Cour de cassation, civile, Chambre civile 2, 10 octobre 2013, 12-24.271, Inédit

Texte intégral

RÉPUBLIQUE FRANCAISE
AU NOM DU PEUPLE FRANCAIS

LA COUR DE CASSATION, DEUXIÈME CHAMBRE CIVILE, a rendu l'arrêt suivant :



Sur le moyen unique :

Attendu, selon l'arrêt attaqué (Angers, 26 juin 2012), que M. X..., alors salarié de la société Deville (l'employeur), a déclaré, le 26 janvier 2008, une hypoacousie bilatérale qui a été prise en charge par la caisse primaire d'assurance maladie d'Angers, devenue caisse primaire d'assurance maladie de Maine-et-Loire (la caisse), au titre du tableau n° 42 des maladies professionnelles ; que, contestant l'opposabilité à son égard de cette décision, l'employeur a formé un recours devant une juridiction de sécurité sociale ;

Attendu que la caisse fait grief à l'arrêt d'accueillir ce recours, alors, selon le moyen, que la caisse est seulement tenue, en cas de maladie professionnelle, de mettre à la disposition de l'employeur le dossier constitué par ses services administratifs, tel qu'il est prévu à l'article R. 441-13 du code la sécurité sociale ; que « l'audiométrie diagnostique », visée par le tableau n°42 des maladies professionnelles, est un élément du diagnostic et n'est pas au nombre des pièces devant figurer au dossier, en application du texte susvisé ; qu'en décidant le contraire, pour retenir que la caisse primaire avait commis une faute en ne mettant pas à la disposition de l'employeur «l'audiométrie diagnostique » prévue par le tableau n°42, les juges du fond ont violé l'article R. 441-13 du code de la sécurité sociale, ensemble le principe du contradictoire ;

Mais attendu que lors de l'instruction d'une demande de reconnaissance du caractère professionnel de l'affection désignée au tableau n° 42 des maladies professionnelles, le dossier constitué par les services administratifs de la caisse en application de l'article R. 441-13 du code de la sécurité sociale, dont l'employeur peut demander la communication, doit comprendre les audiogrammes obtenus lors des audiométries qui doivent être réalisées dans les conditions et délais fixés par ce tableau ;

Et attendu que l'arrêt retient que la caisse reconnaît qu'elle n'a pas inclus l'audiogramme du salarié dans les pièces consultées par l'employeur à l'issue de l'instruction ;

Que la cour d'appel en a déduit à bon droit que la décision de prise en charge était inopposable à l'employeur ;

D'où il suit que le moyen n'est pas fondé ;

PAR CES MOTIFS :

REJETTE le pourvoi ;

Condamne la caisse primaire d'assurance maladie de Maine-et-Loire aux dépens ;

Vu l'article 700 du code de procédure civile, rejette la demande de la caisse primaire d'assurance maladie de Maine-et-Loire et la condamne à payer à la société Deville la somme de 3 000 euros ;

Ainsi fait et jugé par la Cour de cassation, deuxième chambre civile, et prononcé par le président en son audience publique du dix octobre deux mille treize.

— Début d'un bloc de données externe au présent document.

Definition decodeFlags (groups : list (list Node))
  : DecodeError + METARQualityControlFlags :=
  let kids := List.concat groups in
  let flag name := assign asBool false (element name kids) in
  try corrected := flag "corrected" in
  try auto := flag "auto" in
  try auto_station := flag "auto_station" in
  try maintenance_indicator := flag "maintenance_indicator" in
  try no_signal := flag "no_signal" in
  try lightning_sensor_off := flag "lightning_sensor_off" in
  try freezing_rain_sensor_off := flag "freezing_rain_sensor_off" in
  try present_weather_sensor_off := flag "present_weather_sensor_off" in
  inr {| Corrected := corrected;
         Auto := auto;
         AutoStation := auto_station;
         MaintenanceIndicator := maintenance_indicator;
         NoSignal := no_signal;
         LightningSensorOff := lightning_sensor_off;
         FreezingRainSensorOff := freezing_rain_sensor_off;
         PresentWeatherSensorOff := present_weather_sensor_off |}.

Definition decodeSkyCondition (el : list (string * string) * list Node)
  : DecodeError + METARSkyCondition :=
  try sky_cover := assign asString "" (attribute "sky_cover" (fst el)) in
  try cloud_base_ft_agl :=
    assign asInt 0 (attribute "cloud_base_ft_agl" (fst el)) in
  inr {| SkyCover := sky_cover; CloudBaseFTAGL := cloud_base_ft_agl |}.

Definition decodeMETAR (el : list (string * string) * list Node)
  : DecodeError + METAR :=
  let kids := snd el in
  let str name := assign asString "" (element name kids) in
  let int name := assign asInt 0 (element name kids) in
  let flt name := assign asFloat (S754_zero false) (element name kids) in
  try raw_text := str "raw_text" in
  try station_id := str "station_id" in
  try observation_time := str "observation_time" in
  try latitude := flt "latitude" in
  try longitude := flt "longitude" in
  try temp_c := flt "temp_c" in
  try dewpoint_c := flt "dewpoint_c" in
  try wind_dir_degrees := int "wind_dir_degrees" in
  try wind_speed_kt := int "wind_speed_kt" in
  try wind_gust_kt := int "wind_gust_kt" in
  try visibility_statute_mi := flt "visibility_statute_mi" in
  try altim_in_hg := flt "altim_in_hg" in
  try sea_level_pressure_mb := flt "sea_level_pressure_mb" in
  try quality_control_flags :=
    decodeFlags (map snd (childrenNamed "quality_control_flags" kids)) in
  try wx_string := str "wx_string" in
  try sky_condition :=
    collect decodeSkyCondition (childrenNamed "sky_condition" kids) in
  try flight_category := str "flight_category" in
  try three_hr_pressure_tendency_mb :=
    flt "three_hr_pressure_tendency_mb" in
  try maxT_c := flt "maxT_c" in
  try minT_c := flt "minT_c" in
  try maxT24hr_c := flt "maxT24hr_c" in
  try minT24hr_c := flt "minT24hr_c" in
  try precip_in := flt "precip_in" in
  try pcp3hr_in := flt "pcp3hr_in" in
  try pcp6hr_in := flt "pcp6hr_in" in
  try pcp24hr_in := flt "pcp24hr_in" in
  try snow_in := flt "snow_in" in
  try vert_vis_ft := int "vert_vis_ft" in
  try metar_type := str "metar_type" in
  try elevation_m := flt "elevation_m" in
  inr {| RawText := raw_text;
         StationID := station_id;
         ObservationTime := observation_time;
         Latitude := latitude;
         Longitude := longitude;
         AirTempC := temp_c;
         DewPointC := dewpoint_c;
         WindDirDegrees := wind_dir_degrees;
         WindSpeedKT := wind_speed_kt;
         WindGustKT := wind_gust_kt;
         VisibilityStatuteMI := visibility_statute_mi;
         AltimeterInHG := altim_in_hg;
         SeaLevelPressureMB := sea_level_pressure_mb;
         QualityControlFlags := quality_control_flags;
         WXString := wx_string;
         SkyConditions := sky_condition;
         FlightCategory := flight_category;
         ThreeHRPressureTendencyMB := three_hr_pressure_tendency_mb;
         MaxAirTemp6HC := maxT_c;
         MinAirTemp6HC := minT_c;
         MaxAirTemp24HC := maxT24hr_c;
         MinAirTemp24HC := minT24hr_c;
         PrecipitationIN := precip_in;
         Precipitation3HIN := pcp3hr_in;
         Precipitation6HIN := pcp6hr_in;
         Precipitation24HIN := pcp24hr_in;
         SnowDepthIN := snow_in;
         VerticalVisibilityFT := vert_vis_ft;
         METARType := metar_type;
         ElevationM := elevation_m |}.

(** The first element of the document. *)
Fixpoint root (nodes : list Node)
  : option (string * list (string * string) * list Node) :=
  match nodes with
  | Element name attrs kids :: _ => Some (name, attrs, kids)
  | CharData _ :: rest => root rest
  | [] => None
  end.

(** The decoder.  The lists of [v] are appended to.  When a record of
    the [data] element is refused, the error and warning strings stay
    in the value handed back with the error. *)
Definition Unmarshal (data : string) (v : METARResponse)
  : METARResponse * option DecodeError :=
  match parse data with
  | None => (v, Some SyntaxError)
  | Some nodes =>
      match root nodes with
      | None => (v, Some NoRootElement)
      | Some (name, _, kids) =>
          if negb (String.eqb name "response")
          then (v, Some (UnexpectedRoot name))
          else
            let texts parent child :=
              map (fun p => textOf (snd p)) (alongPath parent child kids) in
            let partial :=
              {| XMLName := {| xml.Space := ""; xml.Local := name |};
                 Errors := (Errors v ++ texts "errors" "error")%list;
                 Warnings :=
                   (Warnings v ++ texts "warnings" "warning")%list;
                 METARs := METARs v |} in
            match collect decodeMETAR (alongPath "data" "METAR" kids) with
            | inl err => (partial, Some err)
            | inr records =>
                ({| XMLName := XMLName partial;
                    Errors := Errors partial;
                    Warnings := Warnings partial;
                    METARs := (METARs v ++ records)%list |}, None)
            end
      end
  end.

(** A server that answers every request with [status] and [body]. *)
Definition server (status : Z) (body : string)
  : string -> Response DecodeError + DecodeError :=
  fun _ => inl (Build_Response status (Build_ReadCloser body None)).

(** A server that cannot be reached. *)
Definition unreachable (err : DecodeError)
  : string -> Response DecodeError + DecodeError :=
  fun _ => inr err.

(** A response of the service with one error, one warning and one
    record. *)
Definition canned : string :=
"<?xml version='1.0' encoding='UTF-8'?>
<response version='1.2'>
<request_index>42</request_index>
<data_source name='metars' />
<request type='retrieve' />
<errors>
  <error>Query must be constrained by time</error>
</errors>
<warnings>
  <warning>Results limited to 1000</warning>
</warnings>
<time_taken_ms>3</time_taken_ms>
<data num_results='1'>
  <METAR>
    <raw_text>EDDF 262150Z VRB02KT CAVOK 02/M01 Q1033 NOSIG</raw_text>
    <station_id>EDDF</station_id>
    <observation_time>2021-02-26T21:50:00Z</observation_time>
    <latitude>50.05</latitude>
    <longitude>8.6</longitude>
    <temp_c>2.0</temp_c>
    <dewpoint_c>-1.0</dewpoint_c>
    <wind_dir_degrees>0</wind_dir_degrees>
    <wind_speed_kt>2</wind_speed_kt>
    <visibility_statute_mi>6.21</visibility_statute_mi>
    <altim_in_hg>30.505905</altim_in_hg>
    <quality_control_flags>
      <no_signal>TRUE</no_signal>
    </quality_control_flags>
    <sky_condition sky_cover='CAVOK' />
    <sky_condition sky_cover='FEW' cloud_base_ft_agl='4500' />
    <flight_category>VFR</flight_category>
    <metar_type>METAR</metar_type>
    <elevation_m>113.0</elevation_m>
  </METAR>
</data>
</response>
".

End Decoder.

(** ** Vocabulary of the statements *)

(** [r] is [v] clamped to [[lo, hi]]: [r] lies in the interval, a [v]
    at or below [lo] gives [lo], a [v] at or above [hi] gives [hi], and
    a [v] strictly between the two is kept. *)
Definition clampedTo (lo hi v r : float32) : Prop :=
  within lo hi r
  /\ (Float32.le v lo = true -> r = lo)
  /\ (Float32.ge v hi = true -> r = hi)
  /\ (Float32.le v lo = false -> Float32.ge v hi = false -> r = v).

(** The field holds [v] clamped to [[lo, hi]]. *)
Definition holdsClamped (lo hi v : float32) (field : option float32) : Prop :=
  exists r, field = Some r /\ clampedTo lo hi v r.

(** The radius rule: clamp to [[0, 500]], then turn a zero into one. *)
Definition holdsRadius (radius : float32) (field : option float32) : Prop :=
  exists c,
    clampedTo (of_Z 0) (of_Z 500) radius c
    /\ field = Some (if Float32.eq c (of_Z 0) then of_Z 1 else c).

(** What [RadialDistance radius lat lon] is to leave in the query. *)
Definition radialStored (radius lat lon : float32) (q : METARQuery) : Prop :=
  holdsRadius radius (radRadius q)
  /\ holdsClamped (of_Z (-90)) (of_Z 90) lat (radLat q)
  /\ holdsClamped (of_Z (-180)) (of_Z 180) lon (radLon q).

(** What [InRectangle minLat minLon maxLat maxLon] is to leave in the
    query. *)
Definition rectangleStored (minLat minLon maxLat maxLon : float32)
  (q : METARQuery) : Prop :=
  holdsClamped (of_Z (-90)) (of_Z 90) minLat (rectMinLat q)
  /\ holdsClamped (of_Z (-180)) (of_Z 180) minLon (rectMinLon q)
  /\ holdsClamped (of_Z (-90)) (of_Z 90) maxLat (rectMaxLat q)
  /\ holdsClamped (of_Z (-180)) (of_Z 180) maxLon (rectMaxLon q).

(** The query without its radial filter and without its field list. *)
Definition withoutRadial (q : METARQuery) : METARQuery :=
  {| station := station q;
     startTime := startTime q; endTime := endTime q;
     hoursBeforeNow := hoursBeforeNow q;
     mostRecent := mostRecent q;
     mostRecentForEachStation := mostRecentForEachStation q;
     rectMinLat := rectMinLat q; rectMinLon := rectMinLon q;
     rectMaxLat := rectMaxLat q; rectMaxLon := rectMaxLon q;
     radRadius := None; radLat := None; radLon := None;
     fields := [] |}.

(** The segment that a field list adds to the URL. *)
Definition fieldsSegment (values : list string) : string :=
  match values with
  | [] => ""
  | _ :: _ => "&fields=" ++ strings.Join values ","
  end.

(** The sign of a bound: not positive, or positive. *)
Definition notPositive (x : float32) : bool :=
  match x with
  | S754_zero _ | S754_finite true _ _ | S754_infinity true => true
  | _ => false
  end.

Definition isPositive (x : float32) : bool :=
  match x with
  | S754_finite false _ _ | S754_infinity false => true
  | _ => false
  end.

(** A float that is not a number. *)
Definition NaN : float32 := S754_nan.

(** ** Vocabulary of the further properties *)

(** Go's [x < y] on floats. *)
Definition float_lt (x y : float32) : bool := SFltb x y.

(** A float with a mantissa: neither a zero, nor infinite, nor NaN. *)
Definition isFinite (x : float32) : bool :=
  match x with S754_finite _ _ _ => true | _ => false end.

(** What a stored coordinate, a stored radius and a stored number of
    hours can be. *)
Definition inRangeOrNaN (lo hi : float32) (field : option float32) : Prop :=
  forall r, field = Some r -> is_nan r = true \/ within lo hi r.

Definition radiusOrNaN (field : option float32) : Prop :=
  forall r, field = Some r ->
    is_nan r = true
    \/ (float_lt (of_Z 0) r = true /\ Float32.le r (of_Z 500) = true).

Definition notNegativeOrNaN (field : option float32) : Prop :=
  forall r, field = Some r ->
    is_nan r = true \/ Float32.le (of_Z 0) r = true.

Definition rangesKept (q : METARQuery) : Prop :=
  notNegativeOrNaN (hoursBeforeNow q)
  /\ inRangeOrNaN (of_Z (-90)) (of_Z 90) (rectMinLat q)
  /\ inRangeOrNaN (of_Z (-180)) (of_Z 180) (rectMinLon q)
  /\ inRangeOrNaN (of_Z (-90)) (of_Z 90) (rectMaxLat q)
  /\ inRangeOrNaN (of_Z (-180)) (of_Z 180) (rectMaxLon q)
  /\ radiusOrNaN (radRadius q)
  /\ inRangeOrNaN (of_Z (-90)) (of_Z 90) (radLat q)
  /\ inRangeOrNaN (of_Z (-180)) (of_Z 180) (radLon q).

(** The constraint that a setter belongs to. *)
Inductive Group : Type := GStation | GTime | GRecent | GSpatial | GFields.

Definition group (c : Setter) : Group :=
  match c with
  | CallStation _ => GStation
  | CallBetween _ _ | CallHoursBeforeNow _ => GTime
  | CallMostRecent _ | CallMostRecentForEachStation _ => GRecent
  | CallInRectangle _ _ _ _ | CallRadialDistance _ _ _ => GSpatial
  | CallFields _ => GFields
  end.

(** The pointer tests of [buildEndpoint] that are followed by the
    dereference of a [nil] sibling. *)
Definition dereferencesNil (q : METARQuery) : bool :=
  (isSome (startTime q) && negb (isSome (endTime q)))
  || (isSome (rectMinLat q)
      && negb (isSome (rectMinLon q) && isSome (rectMaxLat q)
               && isSome (rectMaxLon q)))
  || (isSome (radRadius q)
      && negb (isSome (radLon q) && isSome (radLat q))).

(** What each block of [buildEndpoint] adds to the URL. *)
Definition stationSegment (q : METARQuery) : string :=
  match station q with
  | Some v => "&stationString=" ++ v
  | None => ""
  end.

Definition timeSegment (q : METARQuery) : string :=
  match startTime q, endTime q with
  | Some s, Some e => "&startTime=" ++ Fmt.d s ++ "&endTime=" ++ Fmt.d e
  | _, _ => ""
  end.

Definition hoursSegment (q : METARQuery) : string :=
  match hoursBeforeNow q with
  | Some v => "&hoursBeforeNow=" ++ Fmt.f v
  | None => ""
  end.

Definition recentSegment (q : METARQuery) : string :=
  match mostRecent q with
  | Some v => "&mostRecent=" ++ Fmt.t v
  | None => ""
  end.

Definition recentEachSegment (q : METARQuery) : string :=
  match mostRecentForEachStation q with
  | Some v => "&mostRecentForEachStation=" ++ v
  | None => ""
  end.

MOYEN ANNEXE au présent arrêt

Moyen produit par Me Foussard, avocat aux Conseils, pour la CPAM de Maine-et-Loire

L'arrêt attaqué encourt la censure ;

EN CE QU'il a déclaré inopposable à la société DEVILLE la décision de la CPAM DE MAINE ET LOIRE décidant de prendre en charge l'affection de Monsieur X... au titre du tableau n°42 ;

AUX MOTIFS PROPRES QUE « l'article R.441-11 du code de la sécurité sociale, dans sa rédaction en vigueur à l'époque du jugement querellé, disposait : "Hors les cas de reconnaissance implicite, et en l'absence de réserves de l'employeur, la caisse primaire assure l'information de la victime, de ses ayants droit et de l'employeur, préalablement à sa décision (de reconnaissance ou pas du caractère professionnel de l'accident ou de la maladie), sur la procédure d'instruction et sur les points susceptibles de leur faire grief" ; qu'il résulte de cet article que la caisse primaire d'assurance maladie, avant de se prononcer sur le caractère professionnel de l'accident ou de la maladie, doit informer l'employeur de la fin de la procédure d'instruction, des éléments recueillis susceptibles de lui faire grief, de la possibilité de consulter le dossier et de la date à laquelle elle prévoit de prendre sa décision ; que la caisse primaire d'assurance maladie de Maine et Loire (la Caisse), venant aux droits de la caisse primaire d'assurance maladie d'Angers, admet qu'elle n'a pas inclus dans les pièces soumises à la consultation de la société Deviile, à l'issue de l'instruction menée, l'audiogramme qu'a effectué M. X... le 21 décembre 2007 auprès du docteur Y..., pièce qui a servi de support dans la prise en charge de la maladie de M. X... dans le cadre du tableau n°42 des maladies professionnelles ; qu'elle oppose, qu'en tant qu'élément de diagnostic, ce document n'avait pas à figurer dans le dossier ; que l'article L.461-1 du code de la sécurité sociale dispose : "...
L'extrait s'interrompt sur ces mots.